Content starts
(** * schlemiel.cpp: the two string-building benchmarks and their timer

    A shallow embedding of [src/schlemiel.cpp].  The file has three parts:

    - [Clock]: [struct timespec], the subtraction [diff] and the stream
      operator that prints a duration;
    - [Mem]: the storage that starts at [STRBUFFER], the C library's
      [strncat] on it, and the two benchmark functions;
    - [Runner]: [getTime], [timeOperation] and [main]; the statement that
      the source of [main] leaves unfinished is a parameter.

    Integers of type [long] and [time_t] are 64-bit two's complement values,
    modelled as [Z] with the wrap-around written out.  Loop counters of
    type [int] never leave the interval [0, 10000] and are modelled as
    [nat]. *)

From Stdlib Require Import ZArith Lia Ascii String DecimalString.
From Stdlib Require Import DecimalPos DecimalZ.
From stdpp Require Import base tactics list.

Set Warnings "-abstract-large-number".

Local Open Scope Z_scope.

(* ===================================================================== *)
(** ** 64-bit signed arithmetic *)
(* ===================================================================== *)

Module Long.

Definition MIN : Z := - 2 ^ 63.
Definition MAX : Z := 2 ^ 63 - 1.

(** The value a 64-bit two's complement register holds for [z]. *)
Definition wrap (z : Z) : Z := (z + 2 ^ 63) mod 2 ^ 64 - 2 ^ 63.

Definition add (a b : Z) : Z := wrap (a + b).
Definition sub (a b : Z) : Z := wrap (a - b).
Definition mul (a b : Z) : Z := wrap (a * b).
(** C++ division truncates towards zero. *)
Definition div (a b : Z) : Z := wrap (Z.quot a b).

Definition fits (z : Z) : Prop := MIN <= z <= MAX.

End Long.

(* ===================================================================== *)
(** ** The clock utility *)
(* ===================================================================== *)

Module Clock.

(** [struct timespec] of <time.h>. *)
Record timespec : Type := mkTimespec { tv_sec : Z; tv_nsec : Z }.

Definition NSEC_PER_SEC : Z := 1000000000.

(** [timespec diff(const timespec& start, const timespec& end)]. *)
Definition diff (start end_ : timespec) : timespec :=
  if Long.sub (tv_nsec end_) (tv_nsec start) <? 0 then
    {| tv_sec := Long.sub (Long.sub (tv_sec end_) (tv_sec start)) 1;
       tv_nsec := Long.sub (Long.add 1000000000 (tv_nsec end_))
                           (tv_nsec start) |}
  else
    {| tv_sec := Long.sub (tv_sec end_) (tv_sec start);
       tv_nsec := Long.sub (tv_nsec end_) (tv_nsec start) |}.

(** What [clock_gettime] hands out for a CPU-time clock: a non-negative
    number of whole seconds and a nanosecond part below one second. *)
Definition reading (t : timespec) : Prop :=
  0 <= tv_sec t <= Long.MAX /\ 0 <= tv_nsec t < NSEC_PER_SEC.

(** [end_] is not earlier than [start]. *)
Definition later (start end_ : timespec) : Prop :=
  tv_sec start < tv_sec end_
  \/ (tv_sec end_ = tv_sec start /\ tv_nsec start <= tv_nsec end_).

(** The borrow rule over the integers, with no machine arithmetic. *)
Definition borrow_rule (start end_ : timespec) : timespec :=
  if tv_nsec end_ - tv_nsec start <? 0 then
    {| tv_sec := tv_sec end_ - tv_sec start - 1;
       tv_nsec := 1000000000 + tv_nsec end_ - tv_nsec start |}
  else
    {| tv_sec := tv_sec end_ - tv_sec start;
       tv_nsec := tv_nsec end_ - tv_nsec start |}.

(** Decimal rendering of a [long], as [operator<<(long)] prints it. *)
Definition dec (z : Z) : string := NilZero.string_of_int (Z.to_int z).

(** The three numbers the stream operator prints. *)
Definition timeSpecMS (t : timespec) : Z := Long.div (tv_nsec t) 1000000.
Definition remainder_ns (t : timespec) : Z :=
  Long.sub (tv_nsec t) (Long.mul (timeSpecMS t) 1000000).

(** [std::ostream& operator<<(std::ostream& os, const timespec& timeSpec)]:
    the characters it appends to the stream. *)
Definition show (timeSpec : timespec) : string :=
  (dec (tv_sec timeSpec) ++ "s " ++ dec (timeSpecMS timeSpec) ++ "ms "
     ++ dec (remainder_ns timeSpec) ++ "ns")%string.

(** A time as one number of nanoseconds. *)
Definition nanoseconds (t : timespec) : Z :=
  tv_sec t * 1000000000 + tv_nsec t.

(** The characters a printed number is made of: the sign and the ten
    digits. *)
Definition numeric (c : ascii) : bool :=
  (Ascii.eqb c "-"
   || ((48 <=? N_of_ascii c)%N && (N_of_ascii c <=? 57)%N))%bool.

Fixpoint all_numeric (text : string) : bool :=
  match text with
  | EmptyString => true
  | String c rest => (numeric c && all_numeric rest)%bool
  end.

End Clock.

(* ===================================================================== *)
(** ** A state monad with faults *)
(* ===================================================================== *)

(** How a computation on a state of type [St] ends: normally, with a value
    and the new state; with an access to an address that is not part of the
    modelled storage; or because a loop of the model ran out of fuel (the
    theorems below show that this never happens). *)
Inductive outcome (St A : Type) : Type :=
| Ok (a : A) (s : St)
| Fault (addr : nat)
| Fuel.
Arguments Ok {St A} a s.
Arguments Fault {St A} addr.
Arguments Fuel {St A}.

Definition M (St A : Type) : Type := St -> outcome St A.

Definition ret {St A} (a : A) : M St A := fun s => Ok a s.

Definition bind {St A B} (m : M St A) (k : A -> M St B) : M St B :=
  fun s =>
    match m s with
    | Ok a s' => k a s'
    | Fault addr => Fault addr
    | Fuel => Fuel
    end.

Notation "'let*' x ':=' m 'in' k" := (bind m (fun x => k))
  (at level 10, x name, m at level 100, k at level 200).
Notation "m ;; k" := (bind m (fun _ => k))
  (at level 100, k at level 200, right associativity).

(** [for (int i = start; i < bound; i = next i) body].  The guard is tested
    before every round, as in the source; [fuel] bounds the number of
    tests. *)
Fixpoint for_lt {St} (fuel : nat) (i bound : nat) (next : nat -> nat)
    (body : nat -> M St unit) : M St unit :=
  match fuel with
  | O => fun _ => Fuel
  | S fuel' =>
      if (i <? bound)%nat
      then body i ;; for_lt fuel' (next i) bound next body
      else ret tt
  end.

(** A loop whose counter grows needs at most [bound - start] rounds and
    one more test. *)
Definition for_ {St} (start bound : nat) (next : nat -> nat)
    (body : nat -> M St unit) : M St unit :=
  for_lt (S (bound - start)) start bound next body.

(** The states in which the loop that started with counter [i0] in state
    [s0] tests its guard: at the start, and after every round that the
    guard let through and that ended normally. *)
Inductive loop_head {St} (bound : nat) (next : nat -> nat)
    (body : nat -> M St unit) (i0 : nat) (s0 : St) : nat -> St -> Prop :=
| head_first : loop_head bound next body i0 s0 i0 s0
| head_next i s s' :
    loop_head bound next body i0 s0 i s ->
    (i <? bound)%nat = true ->
    body i s = Ok tt s' ->
    loop_head bound next body i0 s0 (next i) s'.

(* ===================================================================== *)
(** ** The buffer and the benchmark functions *)
(* ===================================================================== *)

Module Mem.

(** [#define STRBUFLEN 1024] *)
Definition STRBUFLEN : nat := 1024.

Definition NUL : ascii := "000"%char.

(** One access to the storage, by its offset from [STRBUFFER]. *)
Inductive access : Type :=
| Load (a : nat)
| Store (a : nat).

(** The storage that starts at the address of [STRBUFFER]: cells
    [0 .. STRBUFLEN-1] are the array [static char STRBUFFER[STRBUFLEN]],
    the cells after them are whatever the linker placed behind it.  The
    trace lists every access, the latest first. *)
Record machine : Type := mkMachine {
  mem : list ascii;
  trace : list access
}.

Definition load (a : nat) : M machine ascii := fun s =>
  match mem s !! a with
  | Some c => Ok c {| mem := mem s; trace := Load a :: trace s |}
  | None => Fault a
  end.

Definition store (a : nat) (c : ascii) : M machine unit := fun s =>
  if (a <? length (mem s))%nat
  then Ok tt {| mem := <[a:=c]> (mem s); trace := Store a :: trace s |}
  else Fault a.

(** The scan of [strlen(p)]: look at [p[len]], stop at the first NUL. *)
Fixpoint scan (fuel : nat) (p len : nat) : M machine nat :=
  match fuel with
  | O => fun _ => Fuel
  | S fuel' =>
      let* c := load (p + len) in
      if Ascii.eqb c NUL then ret len else scan fuel' p (S len)
  end.

(** [size_t strlen(const char *p)].  A scan that finds no NUL leaves the
    storage and faults, so one test per cell and one more suffice. *)
Definition strlen (p : nat) : M machine nat := fun s =>
  scan (S (length (mem s))) p 0 s.

(** The characters [strncat] takes from its source: at most [n], and
    none from the first NUL on. *)
Fixpoint taken (n : nat) (src : list ascii) : list ascii :=
  match n, src with
  | S n', c :: src' =>
      if Ascii.eqb c NUL then [] else c :: taken n' src'
  | _, _ => []
  end.

Fixpoint copy (a : nat) (cs : list ascii) : M machine unit :=
  match cs with
  | [] => ret tt
  | c :: cs' => store a c ;; copy (S a) cs'
  end.

(** [char *strncat(char *dest, const char *src, size_t n)] of <string.h>
    (ISO C, 7.24.3.2): find the end of the string at [dest], append at
    most [n] characters of [src] there, then always a terminating NUL.
    [n] bounds what is read from [src]; it says nothing about the room
    behind [dest].  The source is a string literal; a Rocq string holds
    its characters, and its end stands for the literal's terminator. *)
Definition strncat (dest : nat) (src : string) (n : nat)
  : M machine unit :=
  let* len := strlen dest in
  let cs := taken n (list_ascii_of_string src) in
  copy (dest + len) cs ;;
  store (dest + len + length cs) NUL.

(** The body of the inner loop of [inefficientStringConcat]. *)
Definition inefficient_step (i : nat) : M machine unit :=
  strncat 0 "Jo" STRBUFLEN ;;
  strncat 0 "Pa" STRBUFLEN ;;
  strncat 0 "Ge" STRBUFLEN ;;
  strncat 0 "Ri" STRBUFLEN.

(** The body of the outer loop of [inefficientStringConcat]. *)
Definition inefficient_round : M machine unit :=
  store 0 NUL ;;
  for_ 0 (STRBUFLEN / 8) S inefficient_step.

(** [void inefficientStringConcat()] *)
Definition inefficientStringConcat : M machine unit :=
  for_ 0 10000 S (fun j => inefficient_round).

(** The body of the inner loop of [efficientStringConcat]. *)
Definition efficient_step (i : nat) : M machine unit :=
  strncat (0 + i) "Jo" (STRBUFLEN - i) ;;
  strncat (0 + i + 2) "Pa" (STRBUFLEN - i) ;;
  strncat (0 + i + 4) "Ge" (STRBUFLEN - i) ;;
  strncat (0 + i + 6) "Ri" (STRBUFLEN - i).

(** The body of the outer loop of [efficientStringConcat]. *)
Definition efficient_round : M machine unit :=
  store 0 NUL ;;
  for_ 0 STRBUFLEN (fun i => i + 8)%nat efficient_step.

(** [void efficientStringConcat()] *)
Definition efficientStringConcat : M machine unit :=
  for_ 0 10000 S (fun j => efficient_round).

(** The bytes of the array [STRBUFFER] itself. *)
Definition STRBUFFER (s : machine) : list ascii := take STRBUFLEN (mem s).

(** The C string that starts at offset [p]: the cells before the first
    NUL. *)
Fixpoint upto_nul (l : list ascii) : list ascii :=
  match l with
  | [] => []
  | c :: l' => if Ascii.eqb c NUL then [] else c :: upto_nul l'
  end.
Definition cstring (p : nat) (s : machine) : list ascii :=
  upto_nul (drop p (mem s)).

(** ["JoPaGeRi"] repeated [k] times. *)
Definition JoPaGeRi : list ascii := list_ascii_of_string "JoPaGeRi".
Fixpoint pattern (k : nat) : list ascii :=
  match k with
  | O => []
  | S k' => JoPaGeRi ++ pattern k'
  end.

(** The stores of a trace. *)
Definition stored (a : nat) (s : machine) : Prop := In (Store a) (trace s).

(* --------------------------------------------------------------------- *)
(** *** Vocabulary of the specifications *)

(** No character of [cs] is the terminator. *)
Definition nul_free (cs : list ascii) : Prop := Forall (fun c => c <> NUL) cs.

(** The accesses of a walk over cells [a .. a+n-1], the latest first. *)
Definition loads (a n : nat) : list access := rev (Load <$> seq a n).
Definition stores (a n : nat) : list access := rev (Store <$> seq a n).

(** The accesses of one [strncat]: the scan from [dest] up to the
    terminator at [e], the stores of [k] characters and of the new
    terminator.  The latest access comes first. *)
Definition cat_trace (dest e k : nat) : list access :=
  Store (e + k) :: stores e k ++ loads dest (S (e - dest)).

(** The four tokens. *)
Definition Jo : list ascii := list_ascii_of_string "Jo".
Definition Pa : list ascii := list_ascii_of_string "Pa".
Definition Ge : list ascii := list_ascii_of_string "Ge".
Definition Ri : list ascii := list_ascii_of_string "Ri".

(** The accesses of one pass of each inner loop, the latest first. *)
Definition inefficient_step_trace (k : nat) : list access :=
  cat_trace 0 (8 * k + 6) 2 ++ cat_trace 0 (8 * k + 4) 2
    ++ cat_trace 0 (8 * k + 2) 2 ++ cat_trace 0 (8 * k) 2.

Definition efficient_step_trace (i : nat) : list access :=
  cat_trace (i + 6) (i + 6) 2 ++ cat_trace (i + 4) (i + 4) 2
    ++ cat_trace (i + 2) (i + 2) 2 ++ cat_trace i i 2.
Content ends
Up to and including the line that contains "Integers of type", restate word for word every line of the entries, starting from the first.

(** * schlemiel.cpp: the two string-building benchmarks and their timer

    A shallow embedding of [src/schlemiel.cpp].  The file has three parts:

    - [Clock]: [struct timespec], the subtraction [diff] and the stream
      operator that prints a duration;
    - [Mem]: the storage that starts at [STRBUFFER], the C library's
      [strncat] on it, and the two benchmark functions;
    - [Runner]: [getTime], [timeOperation] and [main]; the statement that
      the source of [main] leaves unfinished is a parameter.

    Integers of type [long] and [time_t] are 64-bit two's complement values,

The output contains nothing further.